Günlük sabah vodkasının üçüncü shot'ını fondipledi ve beni kapıdan dışarı tekmeledi.

Okula vardığımda, kordidorda neden şuana kadar heyecan verici bir şeyin olmadığını merak ederek yürümeye başladım. Dolabım için etrafa bakınırken tatlı bir kızın kaslı bir çocukla konuştuğunu gördüm. Kız sarışındı, ve ponpon kız kıyafeti giyiyordu, yani resmen şeytanın çırağıydı.

"Merhaba" bana el sallayarak gülümsedi. "Adım Courtney! Buralarda yeni olmalısın? Sana etrafı gezdirmemi ister misin?" Diye önerdi nazikçe

O anda bana düşmanlık beslediği izlenimine kapıldım, ve bildiğim iç güdülerime göre besliyordu da, hemen sınıfıma koşarak kaçtım.

"Tanrım, umarım yolunu bulabilirsin!" Diye seslendi arkamdan, sesi bana zararlı şekilde narin bir ilgi alakadaydı. Tıpkı aldatıcı canavarın teki olması gibi.

Sınıfa girip, çalışkan görünümlü Asyalı kızın ve zayıf oğlanın arasına oturdum. Siyah kıyafetlerinden ve bana tıpkı benim gibi toplumdan dışlanmış olduklarını söylediklerinden onlarla harika arkadaş olacağımı söyleyebilirdim.

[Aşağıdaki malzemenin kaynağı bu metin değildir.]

Lemma summary_after_turn_witness :
  exists data,
    (Continue "Since when?" QualificationData_new = Continue "Since when?" data
     \/ exists scheduled,
          Continue "Since when?" QualificationData_new
          = Complete "Since when?" data scheduled)
    /\ get_session_summary "lead-1"
         (process_conversation_turn (constant_env "Since when?") "lead-1"
            (Some "My tooth hurts") "CA1" empty_world).2
       = (Ok (Some (mkSessionSummary data 2 1)),
          (process_conversation_turn (constant_env "Since when?") "lead-1"
             (Some "My tooth hurts") "CA1" empty_world).2).
Proof.
  apply (summary_after_turn (constant_env "Since when?") "lead-1" "My tooth hurts" "CA1"
           empty_world _ (Continue "Since when?" QualificationData_new)).
  - vm_compute. reflexivity.
  - reflexivity.
Defined.

Lemma turns_of_other_leads_witness :
  let turns := [("lead-2", Some "My tooth hurts", "CA2"); ("lead-3", None, "CA3");
                ("lead-2", Some breath_utterance, "CA2")] in
  let w := world_with "lead-1" severe_session in
  stored_session (run_turns outage_env turns w) "lead-1" = Some severe_session
  /\ sessions_wf (run_turns outage_env turns w).
Proof.
  apply (turns_of_other_leads_keep_session outage_env "lead-1").
  - split; unfold world_with; cbn [active_sessions heap].
    + intros k l [<- <-]%lookup_singleton_Some. by rewrite lookup_singleton_eq.
    + intros k1 k2 l [<- _]%lookup_singleton_Some [<- _]%lookup_singleton_Some. done.
  - repeat constructor; done.
Defined.

(** ** The steps of a turn *)

(** What the generator returns, on every input: the record of its call, at
    most one call of the model after it, and a reply that settles the
    conversation when ten turns are counted and schedules only on a known
    complaint and a known pain level. *)
Lemma generator_cases (env : Env) (history : list ConversationTurn)
    (data : QualificationData) (turns : Z) (w : World) :
  exists response evs,
    _generate_ai_response env history data turns w
    = (Ok response, add_events (CallGenerator :: evs) w)
    /\ (evs = []
        \/ exists request logs,
             evs = ModelCall request :: logs
             /\ Forall (fun ev => is_log_error ev = true) logs)
    /\ (10 <= turns -> ai_complete response = true)
    /\ (ai_appointment_scheduled response = Some true ->
        ai_message response = scheduling_message
        /\ Py.truthy (chief_complaint data) = true
        /\ truthy_pain_level (pain_level data) = true).
Proof.
  destruct ((10 <=? turns) || bool_decide (_identify_missing_data data = [])) eqn:Hask.
  - rewrite (generator_concludes env history data turns w Hask).
    eexists _, []. split; [reflexivity |]. split; [by left |].
    split; [done |]. cbn.
    destruct (Py.truthy (chief_complaint data)), (truthy_pain_level (pain_level data));
      cbn; intros [=]; done.
  - rewrite (generator_asks_the_model _ _ _ _ _ Hask).
    apply orb_false_elim in Hask as [Hturns _]. apply Z.leb_gt in Hturns.
    destruct (_ ≫= _) as [text|e]; eexists _, _; (split; [reflexivity |]).
    + split; [right; eexists _, []; by split |]. split; [lia | intros [=]].
    + split; [right; eexists _, [_]; split; [reflexivity | by repeat constructor] |].
      split; [done | intros [=]].
Qed.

"Merhaba, yabancı" dedi kız "Ben Xing Lou Li Wang Xen Tzau. Seninle tanışmak bir zevk" başıyla selamladı.

Kafamı salladım. "Evet, sağol. Hey şu öğretmen çok ateşli değil mi?" Dedim tahtaya çekici bir şekilde volkanik dağ çizen coğrafya öğretmenimizi gösterip.

Xing omuz silkti. "Hiçbir kızın onunla şansı yok. Ya da hiçbir erkeğin." Dedi bilmece gibi kahin düşüncelerini çıtlatıp, eski bir kahin çanını çalarak.

"Selam" dedi yanımdaki çocuk aniden. "Naabr qızm? Yaş/cinsiyet/mekan?"

Xing 'e yardım etmesi için baktım "Ha?"

"Ah, bu 2Mas." Diye açıkladı spring roll yiyerek. " Sadece zavallı yazılı mesaj konuşmalarıyla iletişim kurar"

Kafamı anlayarak sallayamadan, öğretmen bana döndü. "SEN, ORADAKİ!" diye bağırdı. "Derste konuşuyorsun! Git ve arkadaki seksi, gizemli çocuğun yanına otur."

Çocuğa baktım. Pekala, seksiydi, hakkını yemeyeyim. Ve gizemliydi. Gidip yanına oturdum. "Merhaba"dedim ve der demez utandım çünkü asosyal biriydim ama çok çekici gözüküyordu.

"Merhaba" dedi. "Ben İngiliz."

Tek kaşımı kaldırdım "İlginç. Yani, İngiltere'de nerede yaşadığını bile belirtmedin, hadi nere olduğunu boşverelim. Ama İngilizsin, ve neyse işte."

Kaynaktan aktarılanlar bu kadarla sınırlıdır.